WORK REQUEST: The lines to copy are those with "unit" in them. Pull each one from the entries below.

RECORD EXCERPTS:
(* ===== verification/Posix.v ===== *)
(** * The file-system calls the storage code makes

    The persistence code (src/property_delta.cpp,
    src/property_delta_manifest.cpp) is straight-line code over POSIX calls.
    A world holds the files and a script that fixes how the next calls
    behave: each call consumes one outcome, and an exhausted script means
    that every further call succeeds.  [Crash] kills the process at that
    call, so the worlds after a crash are exactly the states a restarted
    process can find. *)

From S2P Require Import Prelude.

Inductive outcome :=
| Good               (** the call succeeds *)
| Fail               (** the call returns an error *)
| Eintr              (** [write]/[pread] is interrupted *)
| Short (n : nat)    (** [write]/[pread] transfers only [n] bytes *)
| Crash.             (** the process dies in the call *)

Record World := mkWorld {
  files : gmap bytes bytes;
  script : list outcome;
}.

(** A computation of the process; [None] is a process that died. *)
Definition IO (A : Type) : Type := World -> option A * World.

Definition io_ret {A} (a : A) : IO A := fun w => (Some a, w).
Definition io_bind {A B} (m : IO A) (k : A -> IO B) : IO B := fun w =>
  match m w with
  | (Some a, w') => k a w'
  | (None, w') => (None, w')
  end.

Notation "'let*' x := m 'in' k" := (io_bind m (fun x => k))
  (at level 10, x name, m at level 200, k at level 200) : rg_scope.
Open Scope rg_scope.

Definition get_files : IO (gmap bytes bytes) := fun w => (Some (files w), w).
Definition put_file (p c : bytes) : IO unit := fun w =>
  (Some tt, mkWorld (<[p := c]> (files w)) (script w)).
Definition del_file (p : bytes) : IO unit := fun w =>
  (Some tt, mkWorld (delete p (files w)) (script w)).

(** A call that either succeeds or fails. *)
Definition sys_call : IO bool := fun w =>
  match script w with
  | [] => (Some true, w)
  | Crash :: s => (None, mkWorld (files w) s)
  | Good :: s => (Some true, mkWorld (files w) s)
  | _ :: s => (Some false, mkWorld (files w) s)
  end.

(** [open(path, O_CREAT | O_EXCL | O_WRONLY)] *)
Definition sys_open_excl (p : bytes) : IO bool :=
  let* ok := sys_call in let* fs := get_files in
  if ok && bool_decide (fs !! p = None)
  then let* _ := put_file p [] in io_ret true
  else io_ret false.

(** [open(path, O_CREAT | O_RDWR | O_APPEND)] *)
Definition sys_open_append (p : bytes) : IO bool :=
  let* ok := sys_call in let* fs := get_files in
  if ok then
    match fs !! p with
    | Some _ => io_ret true
    | None => let* _ := put_file p [] in io_ret true
    end
  else io_ret false.

(** [open(path, O_RDONLY)], [fstat] and [mmap]: the contents of the file. *)
Definition sys_open_read (p : bytes) : IO (option bytes) :=
  let* ok := sys_call in let* fs := get_files in
  io_ret (if ok then fs !! p else None).

Definition sys_rename (a b : bytes) : IO bool :=
  let* ok := sys_call in let* fs := get_files in
  match ok, fs !! a with
  | true, Some c => let* _ := del_file a in let* _ := put_file b c in io_ret true
  | _, _ => io_ret false
  end.

(** The callers ignore the result of [unlink]. *)
Definition sys_unlink (p : bytes) : IO unit :=
  let* ok := sys_call in if ok then del_file p else io_ret tt.

Definition sys_truncate (p : bytes) (n : Z) : IO bool :=
  let* ok := sys_call in let* fs := get_files in
  match ok, fs !! p with
  | true, Some c => let* _ := put_file p (take (Z.to_nat n) c) in io_ret true
  | _, _ => io_ret false
  end.

(** ** [WriteAll]: the write loop of both persistence files

    [write] may be interrupted (retried), fail, or transfer a part; zero bytes
    transferred is reported as a short write.  The loop is structural in the
    script, so it terminates for every behaviour of [write]. *)
Inductive write_result := WAll | WError | WShort.

Fixpoint write_loop (s : list outcome) (data : bytes)
  : option write_result * bytes * list outcome :=
  match data with
  | [] => (Some WAll, [], s)
  | _ :: _ =>
      match s with
      | [] => (Some WAll, data, [])
      | Good :: s => (Some WAll, data, s)
      | Fail :: s => (Some WError, [], s)
      | Crash :: s => (None, [], s)
      | Eintr :: s => write_loop s data
      | Short O :: s => (Some WShort, [], s)
      | Short n :: s =>
          let '(r, out, s') := write_loop s (drop n data) in (r, take n data ++ out, s')
      end
  end.

Definition WriteAll (p : bytes) (data : bytes) : IO write_result := fun w =>
  let '(r, out, s) := write_loop (script w) data in
  let c := default [] (files w !! p) in
  (r, mkWorld (<[p := c ++ out]> (files w)) s).

(** ** [ReadAllAt]: the read loop of the manifest *)
Fixpoint read_loop (s : list outcome) (content : bytes) (size : nat)
  : option (option bytes) * list outcome :=
  match size with
  | O => (Some (Some []), s)
  | S _ =>
      match s with
      | [] => (Some (if (size <=? length content)%nat then Some (take size content) else None), [])
      | Good :: s => (Some (if (size <=? length content)%nat then Some (take size content) else None), s)
      | Fail :: s => (Some None, s)
      | Crash :: s => (None, s)
      | Eintr :: s => read_loop s content size
      | Short n :: s =>
          let m := Nat.min (Nat.min n size) (length content) in
          match m with
          | O => (Some None, s)
          | _ =>
              match read_loop s (drop m content) (size - m) with
              | (Some (Some out), s') => (Some (Some (take m content ++ out)), s')
              | r => r
              end
          end
      end
  end%nat.

Definition ReadAllAt (p : bytes) (size off : Z) : IO (option bytes) := fun w =>
  let c := drop (Z.to_nat off) (default [] (files w !! p)) in
  let '(r, s) := read_loop (script w) c (Z.to_nat size) in
  (r, mkWorld (files w) s).

(** ** Facts *)
Lemma write_loop_prefix s data r out s' :
  write_loop s data = (r, out, s') -> out `prefix_of` data.
Proof.
  revert data r out s'. induction s as [|o s IH]; intros data r out s'.
  - destruct data; simpl; intros [= <- <- <-]; done.
  - destruct data as [|b data]; simpl; [by intros [= <- <- <-]|].
    destruct o as [| | |[|n]|]; 
      try (intros [= <- <- <-]; (apply prefix_nil || reflexivity)).
    + apply IH.
    + intros H. repeat case_match. simplify_eq.
      match goal with E : write_loop _ _ = _ |- _ => apply IH in E as [k Hk] end.
      exists k. rewrite <- app_assoc, <- Hk. by rewrite take_drop.
Qed.

Lemma write_loop_all s data out s' :
  write_loop s data = (Some WAll, out, s') -> out = data.
Proof.
  revert data out s'. induction s as [|o s IH]; intros data out s'.
  - destruct data; simpl; by intros [= <- <-].
  - destruct data as [|b data]; simpl; [by intros [= <- <-]|].
    destruct o as [| | |[|n]|]; try (by intros [= <- <-]); [apply IH|].
    intros H. repeat case_match. simplify_eq.
    match goal with E : write_loop _ _ = _ |- _ => apply IH in E as -> end.
    by rewrite take_drop.
Qed.

Lemma write_loop_nil data : write_loop [] data = (Some WAll, data, []).
Proof. by destruct data. Qed.

Lemma read_loop_nil content size :
  (size <= length content)%nat -> read_loop [] content size = (Some (Some (take size content)), []).
Proof.
  destruct size; [done|]. intros. simpl.
  destruct (length content) eqn:E; [lia|].
  destruct (Nat.leb_spec size n); [done|lia].
Qed.

(** ** Crash reasoning

    [wp m Q C fs]: started on the files [fs], whatever the calls do, [m]
    returns a result and files satisfying [Q], or the process dies leaving
    files satisfying [C].  One rule per call; [wp_step] applies them. *)
Definition wp {A} (m : IO A) (Q : A -> gmap bytes bytes -> Prop)
    (C : gmap bytes bytes -> Prop) (fs : gmap bytes bytes) : Prop :=
  forall s, match m (mkWorld fs s) with
            | (Some a, w') => Q a (files w')
            | (None, w') => C (files w')
            end.

Section WpRules.
Context {A : Type} (Q : A -> gmap bytes bytes -> Prop) (C : gmap bytes bytes -> Prop).
Implicit Types (fs : gmap bytes bytes) (p : bytes).

Lemma wp_ret a fs : Q a fs -> wp (io_ret a) Q C fs.
Proof. by intros ? ?. Qed.

Lemma wp_bind {B} (m : IO B) (k : B -> IO A) fs :
  wp m (fun b => wp (k b) Q C) C fs -> wp (io_bind m k) Q C fs.
Proof.
  intros H s. specialize (H s). unfold io_bind.
  destruct (m (mkWorld fs s)) as [[b|] [fs' s']]; [apply H|done].
Qed.

Lemma wp_mono (m : IO A) (Q' : A -> gmap bytes bytes -> Prop) (C' : gmap bytes bytes -> Prop) fs :
  wp m Q' C' fs -> (forall a fs', Q' a fs' -> Q a fs') -> (forall fs', C' fs' -> C fs') ->
  wp m Q C fs.
Proof.
  intros H HQ HC s. specialize (H s). destruct (m _) as [[a|] w']; [by apply HQ|by apply HC].
Qed.
End WpRules.

Section WpCalls.
Context (C : gmap bytes bytes -> Prop).
Implicit Types (fs : gmap bytes bytes) (p : bytes).

Lemma wp_call (Q : bool -> gmap bytes bytes -> Prop) fs :
  Q true fs -> Q false fs -> C fs -> wp sys_call Q C fs.
Proof. intros ? ? ? s. by destruct s as [|[] s]. Qed.

Lemma wp_open_excl Q p fs :
  (fs !! p = None -> Q true (<[p := []]> fs)) -> Q false fs -> C fs ->
  wp (sys_open_excl p) Q C fs.
Proof.
  intros H1 H2 H3. unfold sys_open_excl. apply wp_bind, wp_call; [intros s..|done];
    unfold io_bind; simpl; [|done]. case_bool_decide; simpl; auto.
Qed.

Lemma wp_open_append Q p fs :
  (forall c, fs !! p = Some c -> Q true fs) -> (fs !! p = None -> Q true (<[p := []]> fs)) ->
  Q false fs -> C fs -> wp (sys_open_append p) Q C fs.
Proof.
  intros H1 H2 H3 H4. unfold sys_open_append. apply wp_bind, wp_call; [intros s..|done];
    unfold io_bind; simpl; [|done]. destruct (fs !! p) eqn:E; simpl; eauto.
Qed.

Lemma wp_open_read Q p fs :
  Q (fs !! p) fs -> Q None fs -> C fs -> wp (sys_open_read p) Q C fs.
Proof.
  intros H1 H2 H3. unfold sys_open_read. by apply wp_bind, wp_call; [intros s..|].
Qed.

Lemma wp_rename Q a b fs :
  (forall c, fs !! a = Some c -> Q true (<[b := c]> (delete a fs))) ->
  Q false fs -> C fs -> wp (sys_rename a b) Q C fs.
Proof.
  intros H1 H2 H3. unfold sys_rename. apply wp_bind, wp_call; [intros s..|done];
    unfold io_bind; simpl; [|done]. destruct (fs !! a) eqn:E; simpl; auto.
Qed.

Lemma wp_unlink (Q : unit -> gmap bytes bytes -> Prop) p fs :
  Q tt (delete p fs) -> Q tt fs -> C fs -> wp (sys_unlink p) Q C fs.
Proof. intros H1 H2 H3. unfold sys_unlink. by apply wp_bind, wp_call; [intros s..|]. Qed.

Lemma wp_truncate (Q : bool -> gmap bytes bytes -> Prop) p n fs :
  (forall c, fs !! p = Some c -> Q true (<[p := take (Z.to_nat n) c]> fs)) ->
  Q false fs -> C fs -> wp (sys_truncate p n) Q C fs.
Proof.
  intros H1 H2 H3. unfold sys_truncate. apply wp_bind, wp_call; [intros s..|done];
    unfold io_bind; simpl; [|done]. destruct (fs !! p) eqn:E; simpl; auto.
Qed.

(** A write loop that completes has appended everything; one that fails or
    dies has appended a prefix. *)
Lemma wp_WriteAll (Q : write_result -> gmap bytes bytes -> Prop) p data fs :
  let c := default [] (fs !! p) in
  Q WAll (<[p := c ++ data]> fs) ->
  (forall out r, out `prefix_of` data -> r <> WAll -> Q r (<[p := c ++ out]> fs)) ->
  (forall out, out `prefix_of` data -> C (<[p := c ++ out]> fs)) ->
  wp (WriteAll p data) Q C fs.
Proof.
  intros c H1 H2 H3 s. unfold WriteAll. simpl.
  destruct (write_loop s data) as [[r out] s'] eqn:E. pose proof (write_loop_prefix _ _ _ _ _ E).
  destruct r as [[]|]; [apply write_loop_all in E as -> | ..]; simpl; auto.
Qed.

Lemma wp_ReadAllAt Q p size off fs :
  (forall r, Q r fs) -> C fs -> wp (ReadAllAt p size off) Q C fs.
Proof.
  intros H1 H2 s. unfold ReadAllAt. destruct (read_loop _ _ _) as [[r|] s']; simpl; auto.
Qed.
End WpCalls.

Ltac wp_step :=
  lazy beta iota delta [negb andb];
  match goal with
  | |- wp (io_ret _) _ _ _ => apply wp_ret
  | |- wp (io_bind _ _) _ _ _ => apply wp_bind
  | |- wp sys_call _ _ _ => apply wp_call
  | |- wp (sys_open_excl _) _ _ _ => apply wp_open_excl; [intros ?| |]
  | |- wp (sys_open_append _) _ _ _ => apply wp_open_append; [intros ? ?|intros ?| |]
  | |- wp (sys_open_read _) _ _ _ => apply wp_open_read
  | |- wp (sys_rename _ _) _ _ _ => apply wp_rename; [intros ? ?| |]
  | |- wp (sys_unlink _) _ _ _ => apply wp_unlink
  | |- wp (sys_truncate _ _) _ _ _ => apply wp_truncate; [intros ? ?| |]
  | |- wp (WriteAll _ _) _ _ _ => apply wp_WriteAll; [|intros ? ? ? ?|intros ? ?]
  | |- wp (ReadAllAt _ _ _) _ _ _ => apply wp_ReadAllAt; [intros ?|]
  end.

(** [wp] is about every run: read a run off it. *)
Lemma wp_run {A} (m : IO A) Q C w :
  wp m Q C (files w) ->
  match m w with (Some a, w') => Q a (files w') | (None, w') => C (files w') end.
Proof. intros H. destruct w as [fs s]. apply H. Qed.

TASK OUTPUT:
Definition put_file (p c : bytes) : IO unit := fun w =>
Definition del_file (p : bytes) : IO unit := fun w =>
Definition sys_unlink (p : bytes) : IO unit :=
Lemma wp_unlink (Q : unit -> gmap bytes bytes -> Prop) p fs :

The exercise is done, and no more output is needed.